◆ **DIRECTIONS FOR THIS TASK**: Give again, word for word, every line below from the one that has "JArr l => match" through the one that has "Lemma digits_from_digit acc", both included, and no others.

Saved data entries
_ _ _ _ _
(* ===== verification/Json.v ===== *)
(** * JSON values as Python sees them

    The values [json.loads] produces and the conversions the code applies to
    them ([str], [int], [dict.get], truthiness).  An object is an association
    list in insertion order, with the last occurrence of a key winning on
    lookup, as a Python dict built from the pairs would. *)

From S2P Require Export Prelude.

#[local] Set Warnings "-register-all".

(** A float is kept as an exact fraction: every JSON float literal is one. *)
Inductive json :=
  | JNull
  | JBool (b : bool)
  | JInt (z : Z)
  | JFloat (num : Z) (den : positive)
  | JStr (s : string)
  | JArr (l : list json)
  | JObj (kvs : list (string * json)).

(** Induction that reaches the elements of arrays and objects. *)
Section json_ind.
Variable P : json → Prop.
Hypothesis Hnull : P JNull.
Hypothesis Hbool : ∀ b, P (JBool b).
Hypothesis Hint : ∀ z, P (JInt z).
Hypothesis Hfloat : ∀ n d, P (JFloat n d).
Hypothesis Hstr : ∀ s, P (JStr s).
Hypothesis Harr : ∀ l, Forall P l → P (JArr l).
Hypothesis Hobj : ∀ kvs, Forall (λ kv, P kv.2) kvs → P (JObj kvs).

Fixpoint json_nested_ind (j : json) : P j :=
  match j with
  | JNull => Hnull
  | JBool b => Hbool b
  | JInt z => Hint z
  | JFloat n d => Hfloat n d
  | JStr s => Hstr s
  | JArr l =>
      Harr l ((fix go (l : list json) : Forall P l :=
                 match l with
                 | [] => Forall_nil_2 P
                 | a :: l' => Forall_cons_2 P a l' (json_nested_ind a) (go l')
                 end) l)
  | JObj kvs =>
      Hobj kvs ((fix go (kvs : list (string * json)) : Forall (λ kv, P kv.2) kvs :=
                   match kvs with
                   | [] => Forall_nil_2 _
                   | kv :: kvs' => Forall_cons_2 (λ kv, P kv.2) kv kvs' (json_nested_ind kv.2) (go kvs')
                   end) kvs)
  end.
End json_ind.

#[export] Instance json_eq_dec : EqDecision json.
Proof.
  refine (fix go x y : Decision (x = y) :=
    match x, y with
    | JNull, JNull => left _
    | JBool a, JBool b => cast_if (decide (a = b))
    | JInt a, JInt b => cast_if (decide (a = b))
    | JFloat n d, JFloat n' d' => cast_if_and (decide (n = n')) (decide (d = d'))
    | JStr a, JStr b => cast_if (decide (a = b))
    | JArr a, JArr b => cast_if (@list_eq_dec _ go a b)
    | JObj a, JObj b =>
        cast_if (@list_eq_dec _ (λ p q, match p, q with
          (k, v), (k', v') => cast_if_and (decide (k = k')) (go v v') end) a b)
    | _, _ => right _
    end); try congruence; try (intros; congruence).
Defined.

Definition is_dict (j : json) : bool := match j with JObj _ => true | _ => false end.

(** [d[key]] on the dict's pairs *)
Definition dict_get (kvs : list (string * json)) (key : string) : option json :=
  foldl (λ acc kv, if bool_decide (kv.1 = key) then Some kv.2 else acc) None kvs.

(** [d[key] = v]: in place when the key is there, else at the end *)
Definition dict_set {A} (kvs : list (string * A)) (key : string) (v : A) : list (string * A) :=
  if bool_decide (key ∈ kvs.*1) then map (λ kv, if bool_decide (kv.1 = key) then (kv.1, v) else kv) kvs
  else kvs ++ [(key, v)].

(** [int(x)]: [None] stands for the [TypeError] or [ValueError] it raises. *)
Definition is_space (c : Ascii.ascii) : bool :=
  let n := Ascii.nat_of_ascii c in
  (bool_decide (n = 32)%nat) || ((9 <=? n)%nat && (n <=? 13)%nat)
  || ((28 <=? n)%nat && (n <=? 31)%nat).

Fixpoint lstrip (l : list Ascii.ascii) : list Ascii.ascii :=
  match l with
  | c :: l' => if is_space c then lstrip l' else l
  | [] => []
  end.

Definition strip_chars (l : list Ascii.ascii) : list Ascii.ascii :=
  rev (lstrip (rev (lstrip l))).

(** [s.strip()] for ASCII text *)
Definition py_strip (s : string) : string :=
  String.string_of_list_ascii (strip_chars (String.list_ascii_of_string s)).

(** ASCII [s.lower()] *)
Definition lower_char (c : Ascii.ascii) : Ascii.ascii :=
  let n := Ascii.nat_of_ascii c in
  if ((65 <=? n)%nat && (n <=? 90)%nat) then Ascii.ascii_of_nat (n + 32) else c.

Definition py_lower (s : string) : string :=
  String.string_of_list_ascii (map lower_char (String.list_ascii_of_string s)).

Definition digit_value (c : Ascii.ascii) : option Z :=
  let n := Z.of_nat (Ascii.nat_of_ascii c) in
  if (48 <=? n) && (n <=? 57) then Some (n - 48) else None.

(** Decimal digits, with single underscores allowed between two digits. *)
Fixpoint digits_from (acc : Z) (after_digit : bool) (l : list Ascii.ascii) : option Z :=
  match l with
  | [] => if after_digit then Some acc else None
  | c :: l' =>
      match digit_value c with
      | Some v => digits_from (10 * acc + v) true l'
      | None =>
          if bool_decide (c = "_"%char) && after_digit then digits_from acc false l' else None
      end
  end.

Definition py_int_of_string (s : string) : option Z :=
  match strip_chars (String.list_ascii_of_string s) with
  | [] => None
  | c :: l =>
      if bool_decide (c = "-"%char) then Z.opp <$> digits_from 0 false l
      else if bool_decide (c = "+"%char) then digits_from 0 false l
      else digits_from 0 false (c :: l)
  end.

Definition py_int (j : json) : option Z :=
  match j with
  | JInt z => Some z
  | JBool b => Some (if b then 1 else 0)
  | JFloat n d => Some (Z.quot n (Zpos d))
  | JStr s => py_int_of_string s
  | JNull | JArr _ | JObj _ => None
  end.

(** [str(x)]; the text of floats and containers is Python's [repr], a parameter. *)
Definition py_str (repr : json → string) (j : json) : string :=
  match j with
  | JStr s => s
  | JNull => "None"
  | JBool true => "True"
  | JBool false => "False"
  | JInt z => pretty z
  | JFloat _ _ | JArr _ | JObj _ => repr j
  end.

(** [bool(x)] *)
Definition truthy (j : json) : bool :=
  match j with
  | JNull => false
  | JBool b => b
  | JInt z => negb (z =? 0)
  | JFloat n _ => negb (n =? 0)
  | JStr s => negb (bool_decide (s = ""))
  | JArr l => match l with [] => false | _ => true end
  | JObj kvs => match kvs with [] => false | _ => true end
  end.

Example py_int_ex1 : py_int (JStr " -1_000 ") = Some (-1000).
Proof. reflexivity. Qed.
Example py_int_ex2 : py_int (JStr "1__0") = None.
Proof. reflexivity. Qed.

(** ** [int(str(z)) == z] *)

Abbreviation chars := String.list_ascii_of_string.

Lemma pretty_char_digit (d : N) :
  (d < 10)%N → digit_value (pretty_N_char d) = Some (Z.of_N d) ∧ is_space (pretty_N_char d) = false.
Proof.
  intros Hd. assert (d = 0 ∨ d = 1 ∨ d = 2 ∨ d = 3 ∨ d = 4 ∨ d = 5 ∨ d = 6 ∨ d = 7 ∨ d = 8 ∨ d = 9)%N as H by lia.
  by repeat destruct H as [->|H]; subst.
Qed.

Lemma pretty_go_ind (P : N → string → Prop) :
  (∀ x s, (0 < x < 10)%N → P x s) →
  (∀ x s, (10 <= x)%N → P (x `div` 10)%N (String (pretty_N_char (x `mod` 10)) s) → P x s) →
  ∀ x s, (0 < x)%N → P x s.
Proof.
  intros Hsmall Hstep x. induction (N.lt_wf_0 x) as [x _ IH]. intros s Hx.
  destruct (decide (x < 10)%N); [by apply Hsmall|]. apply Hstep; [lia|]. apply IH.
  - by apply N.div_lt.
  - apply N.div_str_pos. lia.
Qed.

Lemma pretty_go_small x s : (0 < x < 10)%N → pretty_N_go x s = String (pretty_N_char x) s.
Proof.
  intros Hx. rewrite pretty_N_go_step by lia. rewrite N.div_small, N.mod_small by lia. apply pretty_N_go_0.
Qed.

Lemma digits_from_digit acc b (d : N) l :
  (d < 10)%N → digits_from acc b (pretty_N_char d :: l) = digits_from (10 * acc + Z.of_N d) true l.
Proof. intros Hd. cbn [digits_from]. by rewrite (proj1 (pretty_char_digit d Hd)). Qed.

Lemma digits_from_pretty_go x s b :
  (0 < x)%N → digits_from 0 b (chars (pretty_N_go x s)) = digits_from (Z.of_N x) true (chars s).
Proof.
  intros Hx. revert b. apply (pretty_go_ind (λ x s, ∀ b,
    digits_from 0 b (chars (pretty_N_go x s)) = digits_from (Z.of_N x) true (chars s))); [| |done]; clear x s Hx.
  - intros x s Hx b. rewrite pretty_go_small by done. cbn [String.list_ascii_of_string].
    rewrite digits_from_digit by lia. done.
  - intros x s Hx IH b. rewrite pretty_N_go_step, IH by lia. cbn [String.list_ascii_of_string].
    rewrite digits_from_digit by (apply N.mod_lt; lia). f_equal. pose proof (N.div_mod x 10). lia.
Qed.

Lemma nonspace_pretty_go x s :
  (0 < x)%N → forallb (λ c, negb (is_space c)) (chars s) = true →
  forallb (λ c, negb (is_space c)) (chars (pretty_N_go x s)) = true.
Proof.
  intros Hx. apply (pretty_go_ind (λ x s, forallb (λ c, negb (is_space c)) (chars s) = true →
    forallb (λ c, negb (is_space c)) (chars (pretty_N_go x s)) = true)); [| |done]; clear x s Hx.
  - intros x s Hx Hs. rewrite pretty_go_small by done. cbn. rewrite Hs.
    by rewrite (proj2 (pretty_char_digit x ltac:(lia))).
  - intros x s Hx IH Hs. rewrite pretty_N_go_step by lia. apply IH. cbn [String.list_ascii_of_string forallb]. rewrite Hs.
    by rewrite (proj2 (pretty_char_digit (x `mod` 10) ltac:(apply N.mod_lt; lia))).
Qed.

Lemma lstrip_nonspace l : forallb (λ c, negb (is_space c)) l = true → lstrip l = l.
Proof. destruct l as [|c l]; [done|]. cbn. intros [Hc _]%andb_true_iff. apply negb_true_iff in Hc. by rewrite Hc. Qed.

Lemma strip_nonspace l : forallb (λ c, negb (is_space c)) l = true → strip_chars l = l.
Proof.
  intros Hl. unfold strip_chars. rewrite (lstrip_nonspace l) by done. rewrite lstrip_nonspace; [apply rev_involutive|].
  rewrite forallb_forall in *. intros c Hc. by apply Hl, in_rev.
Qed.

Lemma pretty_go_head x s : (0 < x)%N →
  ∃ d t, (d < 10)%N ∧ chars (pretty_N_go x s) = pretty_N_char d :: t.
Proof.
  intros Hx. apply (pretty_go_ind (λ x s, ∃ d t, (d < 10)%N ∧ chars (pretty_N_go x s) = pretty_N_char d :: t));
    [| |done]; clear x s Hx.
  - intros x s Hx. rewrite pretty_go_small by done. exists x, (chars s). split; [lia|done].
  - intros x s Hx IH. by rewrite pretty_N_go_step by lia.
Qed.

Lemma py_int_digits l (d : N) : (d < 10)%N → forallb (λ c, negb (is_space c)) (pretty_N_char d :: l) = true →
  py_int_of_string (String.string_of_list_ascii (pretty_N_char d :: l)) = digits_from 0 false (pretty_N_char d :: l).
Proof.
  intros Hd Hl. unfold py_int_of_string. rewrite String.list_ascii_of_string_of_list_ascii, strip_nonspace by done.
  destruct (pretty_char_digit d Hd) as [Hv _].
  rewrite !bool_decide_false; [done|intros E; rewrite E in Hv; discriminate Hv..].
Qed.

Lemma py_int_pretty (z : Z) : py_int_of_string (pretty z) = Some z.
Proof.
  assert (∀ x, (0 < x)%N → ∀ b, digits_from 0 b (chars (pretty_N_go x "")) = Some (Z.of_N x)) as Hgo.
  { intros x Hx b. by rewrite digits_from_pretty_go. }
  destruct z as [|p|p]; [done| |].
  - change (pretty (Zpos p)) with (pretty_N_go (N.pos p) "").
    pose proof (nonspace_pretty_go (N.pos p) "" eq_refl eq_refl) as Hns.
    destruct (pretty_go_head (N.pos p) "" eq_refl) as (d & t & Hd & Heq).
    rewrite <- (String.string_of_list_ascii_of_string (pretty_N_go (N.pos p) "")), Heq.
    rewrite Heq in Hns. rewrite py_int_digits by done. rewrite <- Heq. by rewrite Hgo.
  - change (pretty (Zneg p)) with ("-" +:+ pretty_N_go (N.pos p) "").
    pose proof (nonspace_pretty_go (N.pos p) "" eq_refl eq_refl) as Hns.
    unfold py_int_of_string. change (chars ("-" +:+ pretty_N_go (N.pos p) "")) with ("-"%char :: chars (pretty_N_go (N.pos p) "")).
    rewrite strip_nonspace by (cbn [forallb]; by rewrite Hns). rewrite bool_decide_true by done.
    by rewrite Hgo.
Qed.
_ _ _ _ _
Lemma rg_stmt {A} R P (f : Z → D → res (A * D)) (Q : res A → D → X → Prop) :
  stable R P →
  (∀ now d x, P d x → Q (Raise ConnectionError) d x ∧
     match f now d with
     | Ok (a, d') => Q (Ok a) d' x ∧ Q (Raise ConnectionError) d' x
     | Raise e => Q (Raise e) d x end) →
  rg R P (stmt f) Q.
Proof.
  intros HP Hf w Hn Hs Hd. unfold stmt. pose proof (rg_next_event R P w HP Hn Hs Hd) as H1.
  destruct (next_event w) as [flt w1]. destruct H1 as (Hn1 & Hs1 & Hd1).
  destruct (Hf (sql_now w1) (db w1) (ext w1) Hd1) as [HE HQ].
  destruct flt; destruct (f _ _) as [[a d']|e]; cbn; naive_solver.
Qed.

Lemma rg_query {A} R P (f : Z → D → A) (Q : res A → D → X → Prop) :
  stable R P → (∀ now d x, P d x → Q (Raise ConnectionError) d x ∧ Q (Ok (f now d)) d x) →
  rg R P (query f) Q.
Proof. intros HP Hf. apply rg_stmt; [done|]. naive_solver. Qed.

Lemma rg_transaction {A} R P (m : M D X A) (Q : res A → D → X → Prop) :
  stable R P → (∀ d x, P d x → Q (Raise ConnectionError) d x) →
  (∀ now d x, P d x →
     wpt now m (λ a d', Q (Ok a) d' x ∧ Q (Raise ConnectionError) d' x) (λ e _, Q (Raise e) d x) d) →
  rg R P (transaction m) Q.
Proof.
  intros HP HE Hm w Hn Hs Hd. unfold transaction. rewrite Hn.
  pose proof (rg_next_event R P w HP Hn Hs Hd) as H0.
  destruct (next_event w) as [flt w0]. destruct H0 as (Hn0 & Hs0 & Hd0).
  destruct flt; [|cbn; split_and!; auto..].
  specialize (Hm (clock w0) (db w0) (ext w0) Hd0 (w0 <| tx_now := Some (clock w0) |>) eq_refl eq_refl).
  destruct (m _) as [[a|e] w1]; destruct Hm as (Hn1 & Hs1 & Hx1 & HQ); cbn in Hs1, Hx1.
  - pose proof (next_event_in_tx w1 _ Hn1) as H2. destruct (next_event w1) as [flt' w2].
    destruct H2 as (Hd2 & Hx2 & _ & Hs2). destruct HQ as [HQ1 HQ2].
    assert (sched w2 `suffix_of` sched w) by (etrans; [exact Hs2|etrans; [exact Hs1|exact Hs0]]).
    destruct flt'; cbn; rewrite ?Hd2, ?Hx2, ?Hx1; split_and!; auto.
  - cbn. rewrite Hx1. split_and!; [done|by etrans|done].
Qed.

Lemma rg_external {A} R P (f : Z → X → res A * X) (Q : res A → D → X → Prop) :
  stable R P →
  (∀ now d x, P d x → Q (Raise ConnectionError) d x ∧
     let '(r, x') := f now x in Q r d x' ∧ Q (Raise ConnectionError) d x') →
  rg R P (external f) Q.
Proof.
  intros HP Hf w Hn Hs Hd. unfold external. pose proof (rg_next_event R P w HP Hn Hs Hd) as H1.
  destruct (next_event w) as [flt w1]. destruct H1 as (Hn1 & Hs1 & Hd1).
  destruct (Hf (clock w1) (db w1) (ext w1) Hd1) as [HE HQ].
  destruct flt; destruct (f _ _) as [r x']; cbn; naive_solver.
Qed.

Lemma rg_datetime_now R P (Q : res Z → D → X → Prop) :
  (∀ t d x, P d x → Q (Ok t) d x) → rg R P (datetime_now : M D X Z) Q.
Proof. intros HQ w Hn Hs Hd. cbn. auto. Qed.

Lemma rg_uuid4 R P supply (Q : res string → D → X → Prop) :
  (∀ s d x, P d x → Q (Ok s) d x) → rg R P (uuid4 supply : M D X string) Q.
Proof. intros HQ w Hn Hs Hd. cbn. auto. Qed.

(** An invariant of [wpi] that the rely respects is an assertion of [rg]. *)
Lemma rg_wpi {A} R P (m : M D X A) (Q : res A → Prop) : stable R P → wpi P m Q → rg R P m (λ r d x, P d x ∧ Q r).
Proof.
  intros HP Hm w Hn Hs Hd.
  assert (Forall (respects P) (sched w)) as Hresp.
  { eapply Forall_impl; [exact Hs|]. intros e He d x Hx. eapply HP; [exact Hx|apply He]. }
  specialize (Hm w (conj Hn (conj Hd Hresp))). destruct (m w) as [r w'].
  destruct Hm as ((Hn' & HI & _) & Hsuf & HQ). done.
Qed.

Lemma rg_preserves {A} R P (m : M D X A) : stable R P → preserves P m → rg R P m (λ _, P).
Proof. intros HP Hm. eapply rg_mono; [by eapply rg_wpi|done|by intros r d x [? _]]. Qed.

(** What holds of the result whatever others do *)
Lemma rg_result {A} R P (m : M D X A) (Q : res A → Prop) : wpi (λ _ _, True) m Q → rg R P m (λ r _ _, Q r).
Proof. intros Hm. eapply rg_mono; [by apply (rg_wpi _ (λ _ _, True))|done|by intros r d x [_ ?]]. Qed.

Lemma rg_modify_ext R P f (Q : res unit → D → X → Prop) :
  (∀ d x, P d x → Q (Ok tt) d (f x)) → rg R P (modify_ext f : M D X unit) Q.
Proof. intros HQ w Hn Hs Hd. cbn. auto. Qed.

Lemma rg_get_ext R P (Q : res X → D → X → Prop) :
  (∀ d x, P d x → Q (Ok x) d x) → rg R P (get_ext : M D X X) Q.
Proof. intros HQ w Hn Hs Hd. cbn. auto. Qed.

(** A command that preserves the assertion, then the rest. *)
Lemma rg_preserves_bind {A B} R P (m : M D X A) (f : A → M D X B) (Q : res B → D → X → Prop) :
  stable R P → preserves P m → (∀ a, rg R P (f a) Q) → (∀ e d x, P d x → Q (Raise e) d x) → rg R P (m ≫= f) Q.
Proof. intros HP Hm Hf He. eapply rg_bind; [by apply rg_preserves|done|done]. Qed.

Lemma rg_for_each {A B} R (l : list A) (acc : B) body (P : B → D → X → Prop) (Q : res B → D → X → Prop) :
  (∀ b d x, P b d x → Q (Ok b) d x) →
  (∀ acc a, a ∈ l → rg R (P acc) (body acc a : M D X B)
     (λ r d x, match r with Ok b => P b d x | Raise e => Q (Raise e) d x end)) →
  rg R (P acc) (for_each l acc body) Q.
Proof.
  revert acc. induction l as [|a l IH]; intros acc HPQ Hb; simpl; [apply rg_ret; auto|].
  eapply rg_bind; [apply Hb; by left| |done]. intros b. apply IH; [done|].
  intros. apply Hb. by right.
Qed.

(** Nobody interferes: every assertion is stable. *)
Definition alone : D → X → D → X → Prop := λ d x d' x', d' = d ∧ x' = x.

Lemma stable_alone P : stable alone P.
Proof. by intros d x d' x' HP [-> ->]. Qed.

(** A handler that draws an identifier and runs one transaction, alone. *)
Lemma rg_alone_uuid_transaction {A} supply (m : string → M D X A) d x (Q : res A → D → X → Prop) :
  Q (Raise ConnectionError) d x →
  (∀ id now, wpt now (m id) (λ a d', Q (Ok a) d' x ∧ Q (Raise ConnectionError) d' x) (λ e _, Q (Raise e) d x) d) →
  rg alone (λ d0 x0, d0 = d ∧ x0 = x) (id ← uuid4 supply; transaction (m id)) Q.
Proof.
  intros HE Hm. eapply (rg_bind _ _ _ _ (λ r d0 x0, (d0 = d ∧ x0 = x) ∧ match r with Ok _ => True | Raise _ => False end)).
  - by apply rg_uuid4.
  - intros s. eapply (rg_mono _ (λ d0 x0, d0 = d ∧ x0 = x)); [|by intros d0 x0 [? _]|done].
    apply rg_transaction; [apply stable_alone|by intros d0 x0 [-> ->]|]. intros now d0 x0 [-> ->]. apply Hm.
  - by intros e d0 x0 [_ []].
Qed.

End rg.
_ _ _ _ _
◆ **YOUR SOLUTION**:
  | JArr l => match l with [] => false | _ => true end
  | JObj kvs => match kvs with [] => false | _ => true end
  end.

Example py_int_ex1 : py_int (JStr " -1_000 ") = Some (-1000).
Proof. reflexivity. Qed.
Example py_int_ex2 : py_int (JStr "1__0") = None.
Proof. reflexivity. Qed.

(** ** [int(str(z)) == z] *)

Abbreviation chars := String.list_ascii_of_string.

Lemma pretty_char_digit (d : N) :
  (d < 10)%N → digit_value (pretty_N_char d) = Some (Z.of_N d) ∧ is_space (pretty_N_char d) = false.
Proof.
  intros Hd. assert (d = 0 ∨ d = 1 ∨ d = 2 ∨ d = 3 ∨ d = 4 ∨ d = 5 ∨ d = 6 ∨ d = 7 ∨ d = 8 ∨ d = 9)%N as H by lia.
  by repeat destruct H as [->|H]; subst.
Qed.

Lemma pretty_go_ind (P : N → string → Prop) :
  (∀ x s, (0 < x < 10)%N → P x s) →
  (∀ x s, (10 <= x)%N → P (x `div` 10)%N (String (pretty_N_char (x `mod` 10)) s) → P x s) →
  ∀ x s, (0 < x)%N → P x s.
Proof.
  intros Hsmall Hstep x. induction (N.lt_wf_0 x) as [x _ IH]. intros s Hx.
  destruct (decide (x < 10)%N); [by apply Hsmall|]. apply Hstep; [lia|]. apply IH.
  - by apply N.div_lt.
  - apply N.div_str_pos. lia.
Qed.

Lemma pretty_go_small x s : (0 < x < 10)%N → pretty_N_go x s = String (pretty_N_char x) s.
Proof.
  intros Hx. rewrite pretty_N_go_step by lia. rewrite N.div_small, N.mod_small by lia. apply pretty_N_go_0.
Qed.

Lemma digits_from_digit acc b (d : N) l :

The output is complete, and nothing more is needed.